In July 2011, GE cancelled its agreement with the University of Wyoming to build a $100 million coal gasification test facility for Powder River Basin coals. Commenting on this setback on Wyoming PBS six months later, then-UW President Tom Buchanan acknowledged GE’s challenge in deciding whether a given energy investment will “fit into a national energy policy, if one is forthcoming.” But then he went on to say, “what better time is there to take a risk and set the stage for what that policy ought to look like, through your own actions as one of the largest corporations in the country?”
So much of the politics of climate change are driven by fear and uncertainty. It’s a pretty sure bet that climate change is real and is happening — with potentially devastating consequences for the planet — yet we really don’t know where and how to place our bets in mobilizing our resources against it.
We know that technology will produce winners and losers, but we don’t know how to pick one from another. As for policy, it’s anybody’s guess what kind of regulatory regime will emerge – whether it will include clean energy standards, market-based emissions trading, or a carbon tax – or even whether we will have one at all. A strategy of “all-of-the-above” only postpones the need to make hard choices, particularly at a time of budget and financial constraints.
Some energy providers and users have responded to these uncertainties by joining forces to create a cross-section of interested parties to leverage each other’s efforts and outreach capabilities. The Coalition for Green Capital is a group of state government agencies, independent power providers, financial institutions, citizens organizations, and energy consulting firms that seeks to establish “green banks” to finance renewable energy projects. By leveraging existing state renewable energy funds to access private sector capital, the coalition is helping states to meet their renewable portfolio standards, while deploying renewable energy on a scale which can help bring the costs down.
Natural gas vehicles offer another opportunity to reduce carbon emissions, while enhancing U.S. energy security as a widely-available and affordable transportation fuel. But consumers face uncertainties in recouping the return on their original investments in the vehicles and in being assured of reliable access to fueling facilities, while investors will not build the stations if there are not enough vehicles. There are also legitimate concerns over the impact of fracking over water quality and supplies.
To address these uncertainties, a coalition of natural gas producers and distributors, fleet owners, state governments, and U.S. Department of Energy “Clean Cities” organizers have come together in Wyoming and other states to promote educational efforts, the enactment of federal and state tax incentives, and the purchase of NGVs for federal and state government fleets. The result has been a patchwork of pressures which has encouraged auto manufacturers, consumers and investors in facilities to go forward where they may otherwise have hesitated.
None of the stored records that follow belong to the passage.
(** With [POLLIN] in every [revents] at first. *)
Lemma poll_server_witness :
  exists st', poll_round one_closes (poll_now (replicate OPEN_MAX true) [first_client; second_client]) = returns st' /\
    conns (p_net st') !! 4 = Some (Conn [lit "abc"; lit "de"] [lit "ABC"; lit "D"]) /\ conns (p_net st') !! 5 = None.
Proof.
  destruct (poll_server 3 (replicate OPEN_MAX true) (poll_now (replicate OPEN_MAX true) [first_client; second_client]) one_closes) as (_ & _ & H).
  - apply length_replicate.
  - apply (reached_round _ _ _ (poll_now (replicate OPEN_MAX true) [first_client]) second_client); [|split_and!|].
    + apply (reached_round _ _ _ (poll_start 3 (replicate OPEN_MAX true)) first_client); [apply reached_start|split_and!|vm_compute; reflexivity].
      * apply (bool_decide_unpack _). vm_compute. exact I.
      * intros fd Hx. left. exact (proj1 (elem_of_singleton (C := gset nat) fd 3) Hx).
      * intros _. split; [done|reflexivity].
    + apply (bool_decide_unpack _). vm_compute. exact I.
    + intros fd Hx. apply (elem_of_union (C := gset nat)) in Hx as [Hx|Hx]; apply (elem_of_singleton (C := gset nat)) in Hx as ->; [by left|right]. vm_compute. eexists. reflexivity.
    + intros _. split; [done|vm_compute; reflexivity].
    + vm_compute. reflexivity.
  - split_and!; [apply (bool_decide_unpack _); vm_compute; exact I| |].
    + intros fd Hx. apply (elem_of_union (C := gset nat)) in Hx as [Hx|Hx]; apply (elem_of_singleton (C := gset nat)) in Hx as ->; right; vm_compute; eexists; reflexivity.
    + intros Hx. exfalso. revert Hx. apply (bool_decide_unpack _). vm_compute. exact I.
  - destruct (poll_round one_closes (poll_now (replicate OPEN_MAX true) [first_client; second_client])) as [st'| |] eqn:Hs;
      [|vm_compute in Hs; discriminate Hs..].
    exists st'. split; [reflexivity|]. rewrite !H. split; vm_compute; reflexivity.
Defined.

(** A connection with a descriptor that the set has no bit for. *)
Example fd_set_overrun :
  select_round 3 (Round {[3]} 1024 (fun _ => Failed)) (select_start 3) = undefined.
Proof. vm_compute. reflexivity. Qed.

(** The clients 5, 6 and 7 are connected; their events are in one batch. *)
Definition three_clients : list epoll_event :=
  [waits [3]; accepts 5; waits [3]; accepts 6; waits [3]; accepts 7; waits [5; 6; 7]].

(** When 5 sends four bytes the loop is over, and 6 and 7 are not looked at. When it
    sends one byte the loop comes to 7, and, as long as 7 sends single bytes, to 7
    again and again: it is read though nothing was reported, and 6 is not. *)
Example reads_again :
  exists st, epoll_run 3 (epoll_start 3) (three_clients ++ [reads (Data (lit "abcd") 4)]) = Some (returns st) /\ batch st = Some ([5; 6; 7], 5) /\
    conns (e_net st) !! 6 = Some (Conn [] []) /\
  exists st', epoll_run 3 (epoll_start 3) (three_clients ++ [reads (Data (lit "a") 1); reads (Data (lit "b") 1); reads (Data (lit "c") 1); reads (Data (lit "d") 1)]) = Some (returns st') /\
    batch st' = Some ([5; 6; 7], 2) /\ conns (e_net st') !! 6 = Some (Conn [] []) /\
    conns (e_net st') !! 7 = Some (Conn [lit "b"; lit "c"; lit "d"] [lit "B"; lit "C"; lit "D"]).
Proof.
  eexists. split; [vm_compute; reflexivity|]. split; [reflexivity|]. split; [vm_compute; reflexivity|].
  eexists. split; [vm_compute; reflexivity|]. split; [reflexivity|]. split; vm_compute; reflexivity.
Qed.

(** 5, 6 and 7 close, and 8, after them, sends one byte: the loop comes back to 7,
    which is closed, so reading and then [Close] fail and the server exits. *)
Example closes_twice :
  epoll_run 3 (epoll_start 3)
    [waits [3]; accepts 5; waits [3]; accepts 6; waits [3]; accepts 7; waits [3]; accepts 8;
     waits [5; 6; 7; 8]; reads Eof; reads Eof; reads Eof; reads (Data (lit "a") 1); reads Failed] =
  Some (exits (-1)).
Proof. vm_compute. reflexivity. Qed.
The auto industry has also been the focus of the most significant step in recent years to reduce oil consumption: the tightening of auto fuel efficiency standards. It used to be that auto manufacturers had to be dragged into these negotiations. No more, after the industry’s “near death” experience in the 2008 financial meltdown. Recognizing that higher gasoline prices were here to stay, they joined with the United Auto Workers and U.S. government agencies (Environmental Protection Agency, National Highway Safety and Transportation Board) in embracing a more aggressive set of standards. What was in it for them was predictability — the assurance that, with a new set of standards firmly in place, they could safely make their plans.
What all these partnerships have in common is the advantage they yield in spreading the risk of climate change action over multiple partners, investments, and technologies. In contrast to previous strategies of risk management (for example, derivatives, collateralized debt obligations), they do this by engaging real people in a process of real feedback. That feedback, in turn, is what connects the partners to reality, helping them shape their assessments and see a wider range of possibilities.
The risks of climate change action are exceeded only by the risks of climate change inaction. Climate change activists need to be cognizant of the risks faced by large corporations in contemplating climate change action in an uncertain policy environment. It is not easy to lay down enormous sums of money for an uncertain outcome.
But that is all the more reason why these organizations need to seek out partners with whom they can work to find ways to reduce these risks.
Buchanan had it right: We don’t just have to hunker down in the face of the uncertainties of climate change policy. Through partnerships, we can give each other the confidence to respond proactively to this clear and present global threat.